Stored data
______

(** The body of the loop over [data]. A list or dict as author cannot be
    a key: [setdefault] raises [TypeError]. *)
Definition group_entry (g : grouped) (entry : json) : result grouped :=
  if is_author_entry entry then
    let a := get entry (str "author") in
    let key := if truthy a then a else JStr unknown in
    match hashable key with
    | Some k => inr (setdefault_append g k entry)
    | None => inl TypeError
    end
  else
    inr (setdefault_append g (KStr unknown) (legacy_entry entry)).

Definition group_entries (data : list json) : result grouped :=
  for_each group_entry data [].

(** *** Rendering (lines 110-138) *)

(** Line 114: [ent.get('timestamp') if isinstance(ent, dict) else None] *)
Definition entry_timestamp (ent : json) : json :=
  match ent with
  | JDict _ => get ent (str "timestamp")
  | _ => JNull
  end.

(** Lines 120-129, the body of the [try], on a timestamp that is a
    [str]: any of the three library calls may raise. *)
Definition converted_timestamp (tz_obj : option tzinfo) (ts : pystr)
  : result pystr :=
  rbind (fromisoformat ts) (fun dt =>
  let dt := if tzinfo_is_none dt then replace_utc dt else dt in
  rbind (astimezone dt tz_obj) (fun local_dt =>
  strftime local_dt)).

(** Lines 116-131: [human_ts]. Line 130 catches a [ValueError] and
    nothing else; [fromisoformat] of a value that is not a [str] raises
    [TypeError]. *)
Definition human_timestamp (tz_obj : option tzinfo) (ts : json)
  : result (option pystr) :=
  if truthy ts then
    match ts with
    | JStr s =>
        match converted_timestamp tz_obj s with
        | inr human_ts => inr (Some human_ts)
        | inl e => if is_ValueError e then inr (Some s) else inl e
        end
    | _ => inl TypeError
    end
  else inr None.

(** [f'{human_ts}'] *)
Definition format_human_ts (human_ts : option pystr) : pystr :=
  match human_ts with
  | Some s => s
  | None => str "None"
  end.

(** Line 132: the payload of an entry of a group. *)
Definition payload_of (ent : json) : json :=
  match ent with
  | JDict kvs =>
      if dict_contains (str "payload") kvs then dict_get (str "payload") kvs
      else ent
  | _ => ent
  end.

Definition payload_line (idx : nat) (payload : json) : pystr :=
  str "  " ++ str_of_nat idx ++ str ") " ++ json_dumps payload.

Definition timestamp_line (human_ts : option pystr) : pystr :=
  str "       Timestamp: " ++ format_human_ts human_ts.

(** The body of the loop over [enumerate(entries, start=1)]. *)
Definition render_entry (tz_obj : option tzinfo) (parts : list pystr)
    (ie : nat * json) : result (list pystr) :=
  let (idx, ent) := ie in
  let ts := entry_timestamp ent in
  rbind (human_timestamp tz_obj ts) (fun human_ts =>
  let payload := payload_of ent in
  inr (parts ++ [payload_line idx payload; timestamp_line human_ts])).

(** [enumerate(entries, start=1)] *)
Definition enumerate1 {A} (xs : list A) : list (nat * A) :=
  combine (seq 1 (length xs)) xs.

Definition author_line (k : pykey) (n : nat) : pystr :=
  str "Author: " ++ str_of_key k ++ str " (" ++ str_of_nat n
  ++ str " message(s))".

(** The body of the loop over [grouped.items()]. *)
Definition render_group (tz_obj : option tzinfo) (parts : list pystr)
    (item : pykey * list json) : result (list pystr) :=
  let (k, entries) := item in
  let parts := parts ++ [author_line k (length entries)] in
  rbind (for_each (render_entry tz_obj) (enumerate1 entries) parts)
    (fun parts => inr (parts ++ [[]])).

Definition render_parts (tz_obj : option tzinfo) (g : grouped)
  : result (list pystr) :=
  for_each (render_group tz_obj) g [].

Definition friendly_text (parts : list pystr) : pystr := join nl parts.

(** *** Pagination (lines 140-155) *)

Definition lang_given (lang : option pystr) : option pystr :=
  match lang with
  | Some (c :: l) => Some (c :: l)
  | _ => None
  end.

(** The message sent for the chunk that starts at [i]. *)
Definition chunk_message (header : pystr) (txt : pystr)
    (lang : option pystr) (i : nat) : pystr :=
  let chunk := slice txt i max_chunk in
  if Nat.eqb i 0 then
    match lang_given lang with
    | Some l => header ++ nl ++ str "```" ++ l ++ nl ++ chunk ++ nl ++ str "```"
    | None => header ++ nl ++ chunk
    end
  else
    match lang_given lang with
    | Some l => str "```" ++ l ++ nl ++ chunk ++ nl ++ str "```"
    | None => chunk
    end.

Definition _send_paginated (header txt : pystr) (lang : option pystr) : M text unit :=
  for_ (py_range (length txt) max_chunk)
    (fun i => send (chunk_message header txt lang i)).

(** *** [!save] (lines 37-74) *)

Definition timestamp_of (c : created) : pystr :=
  match c with
  | Datetime iso => iso
  | Opaque s => s
  end.

(** Lines 57-68: the prior content, empty when the file is absent or is
    no JSON; any other exception of the reading goes on. *)
Definition read_existing : M text (list json) :=
  try_except
    (f <- open_read ;;
     existing <- lift (json_load f) ;;
     ret (as_list existing))
    (fun e =>
       match e with
       | FileNotFoundError => Some (ret [])
       | JSONDecodeError => Some (ret [])
       | _ => None
       end).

______

Aim of the task
The full set of entries, copied exactly, is the expected answer.

Result of the exercise
(** The body of the loop over [data]. A list or dict as author cannot be
    a key: [setdefault] raises [TypeError]. *)
Definition group_entry (g : grouped) (entry : json) : result grouped :=
  if is_author_entry entry then
    let a := get entry (str "author") in
    let key := if truthy a then a else JStr unknown in
    match hashable key with
    | Some k => inr (setdefault_append g k entry)
    | None => inl TypeError
    end
  else
    inr (setdefault_append g (KStr unknown) (legacy_entry entry)).

Definition group_entries (data : list json) : result grouped :=
  for_each group_entry data [].

(** *** Rendering (lines 110-138) *)

(** Line 114: [ent.get('timestamp') if isinstance(ent, dict) else None] *)
Definition entry_timestamp (ent : json) : json :=
  match ent with
  | JDict _ => get ent (str "timestamp")
  | _ => JNull
  end.

(** Lines 120-129, the body of the [try], on a timestamp that is a
    [str]: any of the three library calls may raise. *)
Definition converted_timestamp (tz_obj : option tzinfo) (ts : pystr)
  : result pystr :=
  rbind (fromisoformat ts) (fun dt =>
  let dt := if tzinfo_is_none dt then replace_utc dt else dt in
  rbind (astimezone dt tz_obj) (fun local_dt =>
  strftime local_dt)).

(** Lines 116-131: [human_ts]. Line 130 catches a [ValueError] and
    nothing else; [fromisoformat] of a value that is not a [str] raises
    [TypeError]. *)
Definition human_timestamp (tz_obj : option tzinfo) (ts : json)
  : result (option pystr) :=
  if truthy ts then
    match ts with
    | JStr s =>
        match converted_timestamp tz_obj s with
        | inr human_ts => inr (Some human_ts)
        | inl e => if is_ValueError e then inr (Some s) else inl e
        end
    | _ => inl TypeError
    end
  else inr None.

(** [f'{human_ts}'] *)
Definition format_human_ts (human_ts : option pystr) : pystr :=
  match human_ts with
  | Some s => s
  | None => str "None"
  end.

(** Line 132: the payload of an entry of a group. *)
Definition payload_of (ent : json) : json :=
  match ent with
  | JDict kvs =>
      if dict_contains (str "payload") kvs then dict_get (str "payload") kvs
      else ent
  | _ => ent
  end.

Definition payload_line (idx : nat) (payload : json) : pystr :=
  str "  " ++ str_of_nat idx ++ str ") " ++ json_dumps payload.

Definition timestamp_line (human_ts : option pystr) : pystr :=
  str "       Timestamp: " ++ format_human_ts human_ts.

(** The body of the loop over [enumerate(entries, start=1)]. *)
Definition render_entry (tz_obj : option tzinfo) (parts : list pystr)
    (ie : nat * json) : result (list pystr) :=
  let (idx, ent) := ie in
  let ts := entry_timestamp ent in
  rbind (human_timestamp tz_obj ts) (fun human_ts =>
  let payload := payload_of ent in
  inr (parts ++ [payload_line idx payload; timestamp_line human_ts])).

(** [enumerate(entries, start=1)] *)
Definition enumerate1 {A} (xs : list A) : list (nat * A) :=
  combine (seq 1 (length xs)) xs.

Definition author_line (k : pykey) (n : nat) : pystr :=
  str "Author: " ++ str_of_key k ++ str " (" ++ str_of_nat n
  ++ str " message(s))".

(** The body of the loop over [grouped.items()]. *)
Definition render_group (tz_obj : option tzinfo) (parts : list pystr)
    (item : pykey * list json) : result (list pystr) :=
  let (k, entries) := item in
  let parts := parts ++ [author_line k (length entries)] in
  rbind (for_each (render_entry tz_obj) (enumerate1 entries) parts)
    (fun parts => inr (parts ++ [[]])).

Definition render_parts (tz_obj : option tzinfo) (g : grouped)
  : result (list pystr) :=
  for_each (render_group tz_obj) g [].

Definition friendly_text (parts : list pystr) : pystr := join nl parts.

(** *** Pagination (lines 140-155) *)

Definition lang_given (lang : option pystr) : option pystr :=
  match lang with
  | Some (c :: l) => Some (c :: l)
  | _ => None
  end.

(** The message sent for the chunk that starts at [i]. *)
Definition chunk_message (header : pystr) (txt : pystr)
    (lang : option pystr) (i : nat) : pystr :=
  let chunk := slice txt i max_chunk in
  if Nat.eqb i 0 then
    match lang_given lang with
    | Some l => header ++ nl ++ str "```" ++ l ++ nl ++ chunk ++ nl ++ str "```"
    | None => header ++ nl ++ chunk
    end
  else
    match lang_given lang with
    | Some l => str "```" ++ l ++ nl ++ chunk ++ nl ++ str "```"
    | None => chunk
    end.

Definition _send_paginated (header txt : pystr) (lang : option pystr) : M text unit :=
  for_ (py_range (length txt) max_chunk)
    (fun i => send (chunk_message header txt lang i)).

(** *** [!save] (lines 37-74) *)

Definition timestamp_of (c : created) : pystr :=
  match c with
  | Datetime iso => iso
  | Opaque s => s
  end.

(** Lines 57-68: the prior content, empty when the file is absent or is
    no JSON; any other exception of the reading goes on. *)
Definition read_existing : M text (list json) :=
  try_except
    (f <- open_read ;;
     existing <- lift (json_load f) ;;
     ret (as_list existing))
    (fun e =>
       match e with
       | FileNotFoundError => Some (ret [])
       | JSONDecodeError => Some (ret [])
       | _ => None
       end).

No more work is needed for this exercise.